Stored data entries
◆ ◆ ◆ ◆ ◆

(** A with its agent quota used up, next to B. *)
Definition poolQuota : gmap string Entry :=
  <[ "token:A" := credential "https://d1.api.augmentcode.com/" ]>
  (<[ "token:B" := credential "https://d2.api.augmentcode.com/" ]>
  {[ "token_usage_agent:A" := EString "50" 0 ]}).

(** A without a tenant endpoint, next to B. *)
Definition poolNoEndpoint : gmap string Entry :=
  <[ "token:A" := EHash {[ "status" := "active" ]} ]>
  {[ "token:B" := credential "https://d2.api.augmentcode.com/" ]}.

(** A whose cooldown ended a second ago. *)
Definition poolExpired : gmap string Entry :=
  <[ "token:A" := credential "https://d1.api.augmentcode.com/" ]>
  {[ "token_cool_status:A" := EString (encode true (t0 - time.Second)) (5 * time.Minute) ]}.

(** A single credential, named like the sentinel. *)
Definition poolNamedNoToken : gmap string Entry :=
  {[ "token:No token" := credential "https://d1.api.augmentcode.com/" ]}.

(** A store that cannot enumerate keys. *)
Definition noKeys : Cmd → bool :=
  fun c => match c with KEYS _ => true | _ => false end.

(** A store that serves no GET. *)
Definition noGet : Cmd → bool :=
  fun c => match c with GET _ => true | _ => false end.

(** A store that refuses every SET. *)
Definition noSet : Cmd → bool :=
  fun c => match c with SET _ _ _ => true | _ => false end.

Definition request (keys : gmap string Any) : gin.Context :=
  {| gin.Path := "/v1/chat/completions"; gin.Keys := keys;
     gin.Written := None; gin.Aborted := false; gin.Passed := false |}.

Definition appConfig : AppConfig :=
  {| CodingMode := "false"; CodingToken := ""; TenantURL := "";
     RemoveFree := "true"; UserAgent := "augment2api" |}.

(** An upstream that answers 200 with an empty body on every endpoint. *)
Definition emptyBody : string → string → string → Exchange :=
  fun _ _ _ => Responds {| StatusCode := 200; chunk := ""; readErr := Some "EOF" |}.

(** An upstream whose d20 endpoint answers 200 with a body. *)
Definition d20Answers : string → string → string → Exchange :=
  fun url _ _ =>
    if String.eqb url "https://d20.api.augmentcode.com/chat-stream"
    then Responds {| StatusCode := 200; chunk := "data: hello"; readErr := None |}
    else NoResponse "dial tcp: i/o timeout".


(** A request on a route the middleware does not gate. *)
Definition modelsRequest : gin.Context :=
  {| gin.Path := "/v1/models"; gin.Keys := ∅;
     gin.Written := None; gin.Aborted := false; gin.Passed := false |}.

(** An upstream that turns every credential away. *)
Definition unauthorized : string → string → string → Exchange :=
  fun _ _ _ =>
    Responds {| StatusCode := 401; chunk := "Invalid token"; readErr := None |}.

(** A store that serves every EXISTS and HEXISTS. *)
Definition reachable : admin.Query → bool := fun _ => false.

(** A store that refuses to write the "remark" field. *)
Definition noRemark : Cmd → bool :=
  fun c => match c with HSET _ field _ => String.eqb field "remark" | _ => false end.

(** Five names in the descending order of the listing. *)
Definition fiveTokens : list string := ["e"; "d"; "c"; "b"; "a"].

End scenario.

(** * Properties *)

Import token.

#[local] Arguments string_drop : simpl never.
#[local] Arguments String.append : simpl never.

Section selection.
Context `{!JSON TokenRequestStatus} `{!JSON TokenCoolStatus}.

Lemma agree_entry_refl e : agree_entry e e.
Proof. destruct e as [[v t|h]|]; simpl; auto. Qed.

Lemma agree_entry_trans e1 e2 e3 :
  agree_entry e1 e2 → agree_entry e2 e3 → agree_entry e1 e3.
Proof.
  destruct e1 as [[v1 t1|h1]|], e2 as [[v2 t2|h2]|], e3 as [[v3 t3|h3]|];
    simpl; try tauto.
  - intros [-> ->] [-> ->]; auto.
  - intros H12 H23 f Hf. rewrite H12, H23; auto.
Qed.

Lemma agree_refl w : agree w w.
Proof. split; [reflexivity | intros k; apply agree_entry_refl]. Qed.

Lemma agree_trans w1 w2 w3 : agree w1 w2 → agree w2 w3 → agree w1 w3.
Proof.
  intros [Hf Hr] [Hf' Hr']. split; [congruence |].
  intros k. eapply agree_entry_trans; eauto.
Qed.

Lemma agree_emit w0 w e : agree w0 w → agree w0 (emit e w).
Proof. intros [Hf Hr]. split; simpl; auto. Qed.

Lemma agree_uuid w0 w n : agree w0 w → agree w0 (set_uuid_used n w).
Proof. intros [Hf Hr]. split; simpl; auto. Qed.

Lemma agree_rand w0 w n : agree w0 w → agree w0 (set_rand_used n w).
Proof. intros [Hf Hr]. split; simpl; auto. Qed.

Lemma lookup_string_agree w0 w k :
  agree w0 w → config.lookup_string w k = config.lookup_string w0 k.
Proof.
  intros [Hf Hr]. unfold config.lookup_string. rewrite Hf.
  specialize (Hr k).
  destruct (redis w0 !! k) as [[v t|h]|], (redis w !! k) as [[v' t'|h']|];
    simpl in Hr; try tauto.
  destruct Hr as [-> ->]. reflexivity.
Qed.

Lemma lookup_field_agree w0 w k f :
  agree w0 w → f ≠ "session_id" →
  config.lookup_field w k f = config.lookup_field w0 k f.
Proof.
  intros [Hf Hr] Hne. unfold config.lookup_field. rewrite Hf.
  specialize (Hr k).
  destruct (redis w0 !! k) as [[v t|h]|], (redis w !! k) as [[v' t'|h']|];
    simpl in Hr; try tauto.
  rewrite (Hr f Hne). reflexivity.
Qed.

(** Writing the "session_id" field of a hash keeps the worlds in
    agreement. *)
Lemma agree_session w0 w key sessionID :
  agree w0 w →
  is_ok (config.lookup_field w key "tenant_url") = true →
  agree w0 (config.RedisHSet key "session_id" sessionID w).2.
Proof.
  intros Hag Hurl. unfold config.RedisHSet.
  destruct (faulty w _); [apply agree_emit, Hag|].
  unfold config.lookup_field in Hurl.
  destruct (faulty w (HGET _ _)); [discriminate|].
  destruct (redis w !! key) as [[v t|h]|] eqn:Hk; try discriminate.
  destruct Hag as [Hf Hr]. split; [exact Hf|]. simpl.
  intros k. destruct (decide (key = k)) as [<-|Hne].
  - rewrite lookup_insert_eq. specialize (Hr key). rewrite Hk in Hr.
    destruct (redis w0 !! key) as [[v' t'|h']|]; simpl in *; try tauto.
    intros f Hfne. rewrite lookup_insert_ne by congruence. auto.
  - rewrite lookup_insert_ne by exact Hne. apply Hr.
Qed.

◆ ◆ ◆ ◆ ◆

▶ _TASK_:
Print each entry above exactly as given.

▶ _FINISHED EXERCISE_:
(** A with its agent quota used up, next to B. *)
Definition poolQuota : gmap string Entry :=
  <[ "token:A" := credential "https://d1.api.augmentcode.com/" ]>
  (<[ "token:B" := credential "https://d2.api.augmentcode.com/" ]>
  {[ "token_usage_agent:A" := EString "50" 0 ]}).

(** A without a tenant endpoint, next to B. *)
Definition poolNoEndpoint : gmap string Entry :=
  <[ "token:A" := EHash {[ "status" := "active" ]} ]>
  {[ "token:B" := credential "https://d2.api.augmentcode.com/" ]}.

(** A whose cooldown ended a second ago. *)
Definition poolExpired : gmap string Entry :=
  <[ "token:A" := credential "https://d1.api.augmentcode.com/" ]>
  {[ "token_cool_status:A" := EString (encode true (t0 - time.Second)) (5 * time.Minute) ]}.

(** A single credential, named like the sentinel. *)
Definition poolNamedNoToken : gmap string Entry :=
  {[ "token:No token" := credential "https://d1.api.augmentcode.com/" ]}.

(** A store that cannot enumerate keys. *)
Definition noKeys : Cmd → bool :=
  fun c => match c with KEYS _ => true | _ => false end.

(** A store that serves no GET. *)
Definition noGet : Cmd → bool :=
  fun c => match c with GET _ => true | _ => false end.

(** A store that refuses every SET. *)
Definition noSet : Cmd → bool :=
  fun c => match c with SET _ _ _ => true | _ => false end.

Definition request (keys : gmap string Any) : gin.Context :=
  {| gin.Path := "/v1/chat/completions"; gin.Keys := keys;
     gin.Written := None; gin.Aborted := false; gin.Passed := false |}.

Definition appConfig : AppConfig :=
  {| CodingMode := "false"; CodingToken := ""; TenantURL := "";
     RemoveFree := "true"; UserAgent := "augment2api" |}.

(** An upstream that answers 200 with an empty body on every endpoint. *)
Definition emptyBody : string → string → string → Exchange :=
  fun _ _ _ => Responds {| StatusCode := 200; chunk := ""; readErr := Some "EOF" |}.

(** An upstream whose d20 endpoint answers 200 with a body. *)
Definition d20Answers : string → string → string → Exchange :=
  fun url _ _ =>
    if String.eqb url "https://d20.api.augmentcode.com/chat-stream"
    then Responds {| StatusCode := 200; chunk := "data: hello"; readErr := None |}
    else NoResponse "dial tcp: i/o timeout".


(** A request on a route the middleware does not gate. *)
Definition modelsRequest : gin.Context :=
  {| gin.Path := "/v1/models"; gin.Keys := ∅;
     gin.Written := None; gin.Aborted := false; gin.Passed := false |}.

(** An upstream that turns every credential away. *)
Definition unauthorized : string → string → string → Exchange :=
  fun _ _ _ =>
    Responds {| StatusCode := 401; chunk := "Invalid token"; readErr := None |}.

(** A store that serves every EXISTS and HEXISTS. *)
Definition reachable : admin.Query → bool := fun _ => false.

(** A store that refuses to write the "remark" field. *)
Definition noRemark : Cmd → bool :=
  fun c => match c with HSET _ field _ => String.eqb field "remark" | _ => false end.

(** Five names in the descending order of the listing. *)
Definition fiveTokens : list string := ["e"; "d"; "c"; "b"; "a"].

End scenario.

(** * Properties *)

Import token.

#[local] Arguments string_drop : simpl never.
#[local] Arguments String.append : simpl never.

Section selection.
Context `{!JSON TokenRequestStatus} `{!JSON TokenCoolStatus}.

Lemma agree_entry_refl e : agree_entry e e.
Proof. destruct e as [[v t|h]|]; simpl; auto. Qed.

Lemma agree_entry_trans e1 e2 e3 :
  agree_entry e1 e2 → agree_entry e2 e3 → agree_entry e1 e3.
Proof.
  destruct e1 as [[v1 t1|h1]|], e2 as [[v2 t2|h2]|], e3 as [[v3 t3|h3]|];
    simpl; try tauto.
  - intros [-> ->] [-> ->]; auto.
  - intros H12 H23 f Hf. rewrite H12, H23; auto.
Qed.

Lemma agree_refl w : agree w w.
Proof. split; [reflexivity | intros k; apply agree_entry_refl]. Qed.

Lemma agree_trans w1 w2 w3 : agree w1 w2 → agree w2 w3 → agree w1 w3.
Proof.
  intros [Hf Hr] [Hf' Hr']. split; [congruence |].
  intros k. eapply agree_entry_trans; eauto.
Qed.

Lemma agree_emit w0 w e : agree w0 w → agree w0 (emit e w).
Proof. intros [Hf Hr]. split; simpl; auto. Qed.

Lemma agree_uuid w0 w n : agree w0 w → agree w0 (set_uuid_used n w).
Proof. intros [Hf Hr]. split; simpl; auto. Qed.

Lemma agree_rand w0 w n : agree w0 w → agree w0 (set_rand_used n w).
Proof. intros [Hf Hr]. split; simpl; auto. Qed.

Lemma lookup_string_agree w0 w k :
  agree w0 w → config.lookup_string w k = config.lookup_string w0 k.
Proof.
  intros [Hf Hr]. unfold config.lookup_string. rewrite Hf.
  specialize (Hr k).
  destruct (redis w0 !! k) as [[v t|h]|], (redis w !! k) as [[v' t'|h']|];
    simpl in Hr; try tauto.
  destruct Hr as [-> ->]. reflexivity.
Qed.

Lemma lookup_field_agree w0 w k f :
  agree w0 w → f ≠ "session_id" →
  config.lookup_field w k f = config.lookup_field w0 k f.
Proof.
  intros [Hf Hr] Hne. unfold config.lookup_field. rewrite Hf.
  specialize (Hr k).
  destruct (redis w0 !! k) as [[v t|h]|], (redis w !! k) as [[v' t'|h']|];
    simpl in Hr; try tauto.
  rewrite (Hr f Hne). reflexivity.
Qed.

(** Writing the "session_id" field of a hash keeps the worlds in
    agreement. *)
Lemma agree_session w0 w key sessionID :
  agree w0 w →
  is_ok (config.lookup_field w key "tenant_url") = true →
  agree w0 (config.RedisHSet key "session_id" sessionID w).2.
Proof.
  intros Hag Hurl. unfold config.RedisHSet.
  destruct (faulty w _); [apply agree_emit, Hag|].
  unfold config.lookup_field in Hurl.
  destruct (faulty w (HGET _ _)); [discriminate|].
  destruct (redis w !! key) as [[v t|h]|] eqn:Hk; try discriminate.
  destruct Hag as [Hf Hr]. split; [exact Hf|]. simpl.
  intros k. destruct (decide (key = k)) as [<-|Hne].
  - rewrite lookup_insert_eq. specialize (Hr key). rewrite Hk in Hr.
    destruct (redis w0 !! key) as [[v' t'|h']|]; simpl in *; try tauto.
    intros f Hfne. rewrite lookup_insert_ne by congruence. auto.
  - rewrite lookup_insert_ne by exact Hne. apply Hr.
Qed.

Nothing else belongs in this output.